## The problem:
When you reach the line containing "SnapshotPool.pool (warm_pool c)." in the data below, begin returning lines exactly as written, and stop once the line containing "- intros i p" has been returned.

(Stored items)
□ □ □ □ □

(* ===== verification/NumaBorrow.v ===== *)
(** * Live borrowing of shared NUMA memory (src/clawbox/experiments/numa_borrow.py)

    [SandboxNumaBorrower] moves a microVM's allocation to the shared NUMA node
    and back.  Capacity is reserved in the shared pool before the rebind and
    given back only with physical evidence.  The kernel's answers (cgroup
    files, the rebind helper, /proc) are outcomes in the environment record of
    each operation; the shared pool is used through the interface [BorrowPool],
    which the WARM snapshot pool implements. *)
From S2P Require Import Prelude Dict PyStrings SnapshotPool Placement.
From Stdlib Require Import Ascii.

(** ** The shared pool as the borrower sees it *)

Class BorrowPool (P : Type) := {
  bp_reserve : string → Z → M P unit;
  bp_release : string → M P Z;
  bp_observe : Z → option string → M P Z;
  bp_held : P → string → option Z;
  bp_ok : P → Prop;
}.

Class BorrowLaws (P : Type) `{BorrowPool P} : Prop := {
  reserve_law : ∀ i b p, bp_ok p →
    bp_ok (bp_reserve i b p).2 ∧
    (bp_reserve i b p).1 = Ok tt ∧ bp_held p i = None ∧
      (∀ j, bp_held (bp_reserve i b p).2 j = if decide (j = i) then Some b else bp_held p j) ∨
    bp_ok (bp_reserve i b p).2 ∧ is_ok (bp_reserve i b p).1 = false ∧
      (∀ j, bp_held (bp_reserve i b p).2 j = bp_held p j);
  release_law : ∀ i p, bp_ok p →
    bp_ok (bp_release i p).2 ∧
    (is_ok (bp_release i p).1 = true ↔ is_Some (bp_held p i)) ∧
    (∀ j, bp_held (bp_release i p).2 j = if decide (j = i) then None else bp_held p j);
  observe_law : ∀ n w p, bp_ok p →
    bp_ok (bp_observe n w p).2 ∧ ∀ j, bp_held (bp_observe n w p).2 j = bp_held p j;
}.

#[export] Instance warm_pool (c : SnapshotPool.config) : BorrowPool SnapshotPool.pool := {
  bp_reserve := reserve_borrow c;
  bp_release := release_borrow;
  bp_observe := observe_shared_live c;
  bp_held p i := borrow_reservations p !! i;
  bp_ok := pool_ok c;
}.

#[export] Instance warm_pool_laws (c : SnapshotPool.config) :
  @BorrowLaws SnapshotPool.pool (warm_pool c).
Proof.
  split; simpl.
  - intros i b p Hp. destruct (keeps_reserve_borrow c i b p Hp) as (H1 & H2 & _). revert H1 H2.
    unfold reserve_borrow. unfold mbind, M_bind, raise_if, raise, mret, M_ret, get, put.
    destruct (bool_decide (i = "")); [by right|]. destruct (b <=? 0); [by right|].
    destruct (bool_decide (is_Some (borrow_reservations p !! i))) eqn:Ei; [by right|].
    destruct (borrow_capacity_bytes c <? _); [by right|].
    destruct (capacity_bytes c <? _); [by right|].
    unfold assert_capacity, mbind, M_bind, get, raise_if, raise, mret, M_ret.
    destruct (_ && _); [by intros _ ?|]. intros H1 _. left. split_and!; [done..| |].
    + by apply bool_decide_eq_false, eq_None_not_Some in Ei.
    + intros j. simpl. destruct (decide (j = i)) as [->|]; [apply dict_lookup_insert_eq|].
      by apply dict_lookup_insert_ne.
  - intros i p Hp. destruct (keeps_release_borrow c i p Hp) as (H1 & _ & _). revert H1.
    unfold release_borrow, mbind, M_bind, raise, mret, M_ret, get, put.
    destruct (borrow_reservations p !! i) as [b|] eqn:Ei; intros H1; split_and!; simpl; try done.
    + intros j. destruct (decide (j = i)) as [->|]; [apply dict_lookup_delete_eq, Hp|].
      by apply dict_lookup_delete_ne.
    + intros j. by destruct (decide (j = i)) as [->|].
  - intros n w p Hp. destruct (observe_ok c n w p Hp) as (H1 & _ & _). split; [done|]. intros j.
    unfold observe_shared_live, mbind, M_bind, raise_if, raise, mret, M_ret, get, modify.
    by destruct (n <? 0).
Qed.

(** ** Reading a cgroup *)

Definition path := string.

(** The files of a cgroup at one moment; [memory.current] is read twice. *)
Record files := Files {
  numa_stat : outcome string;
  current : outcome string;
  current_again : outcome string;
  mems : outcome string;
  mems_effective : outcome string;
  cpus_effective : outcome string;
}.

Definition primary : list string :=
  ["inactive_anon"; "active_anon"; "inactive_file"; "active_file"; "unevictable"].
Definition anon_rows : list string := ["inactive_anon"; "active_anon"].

□ □ □ □ □

## Reply:
  @BorrowLaws SnapshotPool.pool (warm_pool c).
Proof.
  split; simpl.
  - intros i b p Hp. destruct (keeps_reserve_borrow c i b p Hp) as (H1 & H2 & _). revert H1 H2.
    unfold reserve_borrow. unfold mbind, M_bind, raise_if, raise, mret, M_ret, get, put.
    destruct (bool_decide (i = "")); [by right|]. destruct (b <=? 0); [by right|].
    destruct (bool_decide (is_Some (borrow_reservations p !! i))) eqn:Ei; [by right|].
    destruct (borrow_capacity_bytes c <? _); [by right|].
    destruct (capacity_bytes c <? _); [by right|].
    unfold assert_capacity, mbind, M_bind, get, raise_if, raise, mret, M_ret.
    destruct (_ && _); [by intros _ ?|]. intros H1 _. left. split_and!; [done..| |].
    + by apply bool_decide_eq_false, eq_None_not_Some in Ei.
    + intros j. simpl. destruct (decide (j = i)) as [->|]; [apply dict_lookup_insert_eq|].
      by apply dict_lookup_insert_ne.
  - intros i p Hp. destruct (keeps_release_borrow c i p Hp) as (H1 & _ & _). revert H1.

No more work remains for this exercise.